Reps. Jim Keffer and Lanham Lyne were among those noticeably upset with Simpson's comments, walking around the chamber and commenting during much of it. Rep. Charlie Geren just left.
"I'm not only fed up with the TSA ... I'm fed up with phonies," Simpson said, calling the Texas Legislature "Washington here in Austin."
Simpson also said the deferring of $4 billion into next biennium defies the "conservative leadership" espoused by Republican officials. "Is that conservative?" he asked.
Simpson said the overall state budget "increased budget by $1.5 B approximately." He accused his colleagues of approving "handouts to Fortune 500 companies" while education budgets suffered.

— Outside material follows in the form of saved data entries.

Lemma queue_jobs_nothing jobs when priority st :
  (∀ r, r ∈ jobs → is_Some (job_objs st !! r)) →
  (∀ r j, r ∈ jobs → job_objs st !! r = Some j → ¬ queueable j) →
  JobManager.queue_jobs jobs when priority st = (Ok [], st).
Proof.
  intros Hvalid Hnone.
  destruct (queue_jobs_run jobs when priority st Hvalid)
    as (ids & queued & objs' & Hrun & Hobjs & Hids & _ & Hq).
  rewrite Hrun. f_equal.
  - f_equal. destruct queued as [|r ?]; [done|].
    destruct (Hq r) as [(Hr & j & Hj & Hqj) _]; [set_solver|].
    by destruct (Hnone r j).
  - assert (ids = ∅) as ->.
    { apply set_eq. intros i. rewrite Hids. split; [|set_solver].
      intros (r & j & Hr & Hj & Hqj & _). by destruct (Hnone r j). }
    rewrite update_rows_empty, with_job_rows_same.
    assert (objs' = job_objs st) as ->; [|by destruct st].
    apply map_eq. intros r. rewrite Hobjs.
    destruct (job_objs st !! r) as [j|] eqn:Hj; [|done]. simpl. f_equal.
    apply decide_False. intros [Hr Hqj]. by destruct (Hnone r j).
Qed.

(** X11: a superseded job is never queued: after [supersede_jobs] on a
    list, [queue_jobs] on any part of that list queues nothing and changes
    nothing. *)
Theorem superseded_never_queued (now : Time) (jobs : list ref) (when : Time)
    (st : State) :
  (∀ r, r ∈ jobs → is_Some (job_objs st !! r)) →
  ∃ st',
    JobManager.supersede_jobs now jobs when st = (Ok tt, st') ∧
    ∀ jobs' when' priority,
      jobs' ⊆ jobs →
      JobManager.queue_jobs jobs' when' priority st' = (Ok [], st').
Proof.
  intros Hvalid.
  destruct (supersede_jobs_run now jobs when st Hvalid) as (d' & objs' & Hrun & Hobjs).
  eexists. split; [exact Hrun|].
  intros jobs' when' priority Hsub. apply queue_jobs_nothing.
  - intros r Hr. simpl. rewrite Hobjs, decide_True by set_solver.
    destruct (Hvalid r) as [j ->]; [set_solver|]. by eexists.
  - intros r j' Hr. simpl. rewrite Hobjs, decide_True by set_solver.
    destruct (job_objs st !! r) as [j|]; [|done]. simpl. intros [= <-].
    intros (_ & _ & Hs). by case_decide.
Qed.

(** X12: a job that has data and is not superseded can be queued again once
    [fail_job] has failed it: [queue_jobs] then returns it, QUEUED, with the
    error and the end time cleared and one more execution counted. *)
Theorem failed_job_can_be_queued_again (now : Time) (job : ref) (when : Time)
    (error : option Error) (when' : Time) (priority : option Z) (st : State)
    (j : Job.t) :
  job_objs st !! job = Some j →
  Job.data j ≠ [] →
  Job.is_superseded j = false →
  ∃ st1 st2 j2,
    JobManager.fail_job now job when error st = (Ok tt, st1) ∧
    JobManager.queue_jobs [job] when' priority st1 = (Ok [job], st2) ∧
    job_objs st2 !! job = Some j2 ∧
    Job.status j2 = "QUEUED" ∧ Job.error j2 = None ∧ Job.ended j2 = None ∧
    Job.num_exes j2 = Job.num_exes j + 1.
Proof.
  intros Hj Hdata Hsup.
  assert (Hfail : ∃ i adding,
    JobManager.fail_job now job when error st
    = (Ok tt, mkState
                (with_job_rows
                   (<[i := Assign.saved i adding now (Assign.failed when error j)]>
                      (job_rows (db st))) (db st))
                (<[job := Assign.saved i adding now (Assign.failed when error j)]>
                   (job_objs st))
                (job_exe_objs st))).
  { unfold JobManager.fail_job, JobManager.save. run_step. rewrite Hj.
    cbn [db job_objs job_exe_objs]. rewrite lookup_insert_eq.
    cbn [db job_objs job_exe_objs]. rewrite insert_insert_eq. eauto. }
  destruct Hfail as (i & adding & Hfail). rewrite Hfail.
  set (j1 := Assign.saved i adding now (Assign.failed when error j)).
  set (st1 := mkState _ _ _).
  assert (Hj1 : job_objs st1 !! job = Some j1) by apply lookup_insert_eq.
  assert (Hq1 : queueable j1).
  { unfold queueable. simpl. split; [set_solver|done]. }
  destruct (queue_jobs_run [job] when' priority st1)
    as (ids & queued & objs' & Hrun & Hobjs & _ & Hnd & Hq).
  { intros r ->%list_elem_of_singleton. eauto. }
  assert (queued = [job]) as ->.
  { assert (Hin : job ∈ queued) by (apply Hq; set_solver).
    destruct queued as [|r [|r' rest]].
    - set_solver.
    - apply list_elem_of_singleton in Hin as ->. done.
    - exfalso. assert (r = job) by (destruct (Hq r) as [[?%list_elem_of_singleton _] _];
                                    [set_solver|done]).
      assert (r' = job) by (destruct (Hq r') as [[?%list_elem_of_singleton _] _];
                             [set_solver|done]).
      subst. apply NoDup_cons in Hnd as [Hn _]. set_solver. }
  eexists _, _, _. split; [reflexivity|]. split; [exact Hrun|]. simpl.
  rewrite Hobjs, Hj1. simpl. rewrite decide_True by (split; [set_solver|done]).
  done.
Qed.

(** ** Creating jobs and sizing them *)

(** X13: [create_job] raises for an inactive job type, then for a missing
    event, then when the job type's current revision has not exactly one
    row; otherwise, with no superseded job, it returns a new PENDING instance
    with the type's priority, timeout and max_tries, no id, no supersession
    links and [delete_superseded] at its default (the argument is not
    read), and it never writes the database. *)
Theorem create_job_unsaved (job_type : JobType.t) (event : option Z)
    (superseded_job : option ref) (delete_superseded : bool) (st : State) :
  (JobType.is_active job_type = false →
   JobManager.create_job job_type event superseded_job delete_superseded st
   = (Raise (Exception "Job type is no longer active"), st)) ∧
  (JobType.is_active job_type = true → event = None →
   JobManager.create_job job_type event superseded_job delete_superseded st
   = (Raise (Exception "Event that triggered job creation is required"), st)) ∧
  (JobType.is_active job_type = true →
   ∀ ev, event = Some ev →
     (∀ rev,
        List.filter
          (JobTypeRevisionManager.is_revision (JobType.id job_type)
             (JobType.revision_num job_type))
          (job_type_rev_rows (db st)) ≠ [rev]) →
     ∃ e st',
       JobManager.create_job job_type event superseded_job delete_superseded st
       = (Raise e, st') ∧
       e ∈ [DoesNotExist; MultipleObjectsReturned] ∧ db st' = db st) ∧
  (JobType.is_active job_type = true →
   ∀ ev rev, event = Some ev → superseded_job = None →
     List.filter
       (JobTypeRevisionManager.is_revision (JobType.id job_type)
          (JobType.revision_num job_type))
       (job_type_rev_rows (db st)) = [rev] →
     ∃ job st' j,
       JobManager.create_job job_type event superseded_job delete_superseded st
       = (Ok job, st') ∧
       db st' = db st ∧
       job_objs st !! job = None ∧
       job_objs st' = <[job := j]> (job_objs st) ∧
       Job.id j = None ∧ Job.status j = "PENDING" ∧ Job.num_exes j = 0 ∧
       Job.job_type j = Some job_type ∧ Job.job_type_rev j = Some rev ∧
       Job.event j = Some ev ∧
       Job.priority j = JobType.priority job_type ∧
       Job.timeout j = JobType.timeout job_type ∧
       Job.max_tries j = JobType.max_tries job_type ∧
       Job.root_superseded_job_id j = None ∧ Job.superseded_job_id j = None ∧
       Job.delete_superseded j = true).
Proof.
  split; [|split; [|split]].
  - intros Hact. unfold JobManager.create_job. by rewrite Hact.
  - intros Hact ->. unfold JobManager.create_job. by rewrite Hact.
  - intros Hact ev -> Hno. unfold JobManager.create_job. rewrite Hact. cbn [negb].
    unfold bind at 1. unfold new_job at 1.
    unfold bind at 1. unfold JobTypeRevisionManager.get_revision at 1. run_step.
    cbn [db job_objs job_exe_objs]. unfold objects_get.
    destruct (List.filter _ _) as [|rev [|rev' rest]] eqn:Hf.
    + eexists _, _. split; [reflexivity|]. split; [set_solver|done].
    + by destruct (Hno rev).
    + eexists _, _. split; [reflexivity|]. split; [set_solver|done].
  - intros Hact ev rev -> -> Hrev. unfold JobManager.create_job. rewrite Hact. cbn [negb].
    unfold bind at 1. unfold new_job at 1.
    unfold bind at 1. unfold JobTypeRevisionManager.get_revision at 1. run_step.
    cbn [db job_objs job_exe_objs]. unfold objects_get. rewrite Hrev.
    rewrite lookup_insert_eq. cbn [db job_objs job_exe_objs].
    rewrite insert_insert_eq.
    eexists _, _, _. split; [reflexivity|]. cbn [db job_objs].
    split; [done|]. split.
    { apply not_elem_of_dom, is_fresh. }
    split; [reflexivity|]. done.
Qed.

Lemma mib_ceiling (bytes : Z) :
  let mib := ceil (inject_Z bytes / (1024 * 1024)) in
  (mib - 1) * 1048576 < bytes ≤ mib * 1048576.
Proof.
  intros mib.
  pose proof (Qle_ceiling (inject_Z bytes / (1024 * 1024))) as Hle.
  pose proof (Qceiling_lt (inject_Z bytes / (1024 * 1024))) as Hlt.
  fold (ceil (inject_Z bytes / (1024 * 1024))) in Hle, Hlt. fold mib in Hle, Hlt.
  unfold Qle in Hle. unfold Qlt in Hlt. simpl in Hle, Hlt. lia.
Qed.

Lemma ceil_whole (m mib c : Z) :
  ceil (inject_Z m * inject_Z mib + inject_Z c) = m * mib + c.
Proof.
  unfold ceil.
  rewrite (Qceiling_comp _ (inject_Z (m * mib + c))); [apply Qceiling_Z|].
  by rewrite inject_Z_plus, inject_Z_mult.
Qed.

Lemma py_max_whole (k : Z) : py_max (inject_Z k) MIN_DISK = inject_Z (Z.max k 0).
Proof.
  unfold py_max, MIN_DISK. destruct (Qle_bool 0 (inject_Z k)) eqn:Hle.
  - apply Qle_bool_iff in Hle. unfold Qle in Hle. simpl in Hle.
    f_equal. lia.
  - assert (k < 0) as Hk.
    { destruct (Z_lt_le_dec k 0) as [|Hge]; [done|].
      assert (Qle_bool 0 (inject_Z k) = true) as Hc; [|congruence].
      apply Qle_bool_iff. unfold Qle. simpl. lia. }
    by rewrite Z.max_r by lia.
Qed.

(** X14: [populate_job_data] changes nothing when the data is rejected by
    the interface. For a whole-number multiplier and constant it otherwise
    stores as [disk_in_required] the least whole number of MiB that holds
    the input bytes and as [disk_out_required] multiplier * input MiB +
    constant, or 0 when that is negative, and it adds one input-file row
    per input of the data. The bounds keep every intermediate value a whole
    number that a binary64 float holds exactly. *)
Theorem populate_job_data_whole_numbers
    (validate_data : json → JobData.t → result unit)
    (now : Time) (job : ref) (data : JobData.t) (st : State)
    (j : Job.t) (jt : JobType.t) (rev : JobTypeRevision.t) (m c : Z) :
  job_objs st !! job = Some j →
  Job.job_type j = Some jt →
  Job.job_type_rev j = Some rev →
  JobType.disk_out_mult_required jt = inject_Z m →
  JobType.disk_out_const_required jt = inject_Z c →
  let bytes :=
    JobManager.input_size_bytes
      (files_with_ids (JobData.get_input_file_ids data) (scale_file_rows (db st))) in
  (∀ e, validate_data (JobTypeRevision.interface rev) data = Raise e →
        JobManager.populate_job_data validate_data now job data st = (Raise e, st)) ∧
  (validate_data (JobTypeRevision.interface rev) data = Ok tt →
   0 ≤ bytes ≤ 2 ^ 53 → - 2 ^ 10 ≤ m ≤ 2 ^ 10 → - 2 ^ 40 ≤ c ≤ 2 ^ 40 →
   ∃ st' j' mib,
     JobManager.populate_job_data validate_data now job data st = (Ok tt, st') ∧
     job_objs st' !! job = Some j' ∧
     Job.data j' = JobData.get_dict data ∧
     (mib - 1) * 1048576 < bytes ≤ mib * 1048576 ∧
     Job.disk_in_required j' = Some (inject_Z mib) ∧
     Job.disk_out_required j' = Some (inject_Z (Z.max (m * mib + c) 0)) ∧
     job_input_file_rows (db st') =
       (job_input_file_rows (db st) ++
        map (λ info, JobInputFile.mk (Job.id j) info.1 info.2)
          (JobData.get_input_file_info data))%list).
Proof.
  intros Hj Hjt Hrev Hm Hc bytes. split.
  - intros e Hval. unfold JobManager.populate_job_data, bind, deref, lift.
    rewrite Hj, Hrev. simpl. by rewrite Hval.
  - intros Hval Hbytes _ _.
    unfold JobManager.populate_job_data, bind, deref, lift, get_files, get_db, ret.
    rewrite Hj, Hrev. simpl. rewrite Hval, Hjt. simpl. fold bytes.
    pose proof (mib_ceiling bytes) as Hmib. cbv zeta in Hmib.
    set (mib := ceil (inject_Z bytes / (1024 * 1024))) in *.
    rewrite Hm, Hc, ceil_whole, !py_max_whole.
    eexists _, _, mib. split; [reflexivity|]. simpl.
    split; [apply lookup_insert_eq|]. split; [done|]. split; [done|].
    split; [|done]. simpl. do 2 f_equal. lia.
Qed.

"I was told that if I wanted to come back that I have to keep taking pork back to the district," he said. "Well, my constituents don't want more pork ..."
On the anti-groping bill, Simpson said it was a victory for two reasons: 1) it catalyzed grassroots activists to "shine a light" on the lawmaking process, which Simpson said needs reform, and 2) "Laws should be difficult to pass," including his own.
He noted that HB 1937 passed nearly unanimously in the regular session.
Simpson's speech received no applause, except from gallery, who also had some jeers for the House.
"Cowards won't protect us, we'll protect ourselves. Secession!" said a man wearing a T-shirt advertising the Texas Nationalist Movement, a pro-secession group.
The secessionist continued to shout "coward!" outside the gallery, meeting laughs from many members.
In other closing-day personal privilege speeches, Rep. Fred Brown announced he will soon be moving to Salado and will retire his 12-year House seat.
"This is still the best in the world. And I've been proud to be a part of it," Brown said.
Speaker Straus also made some closing remarks, hailing a few milestone bills and noting the "civlility" of the chamber under his leadership.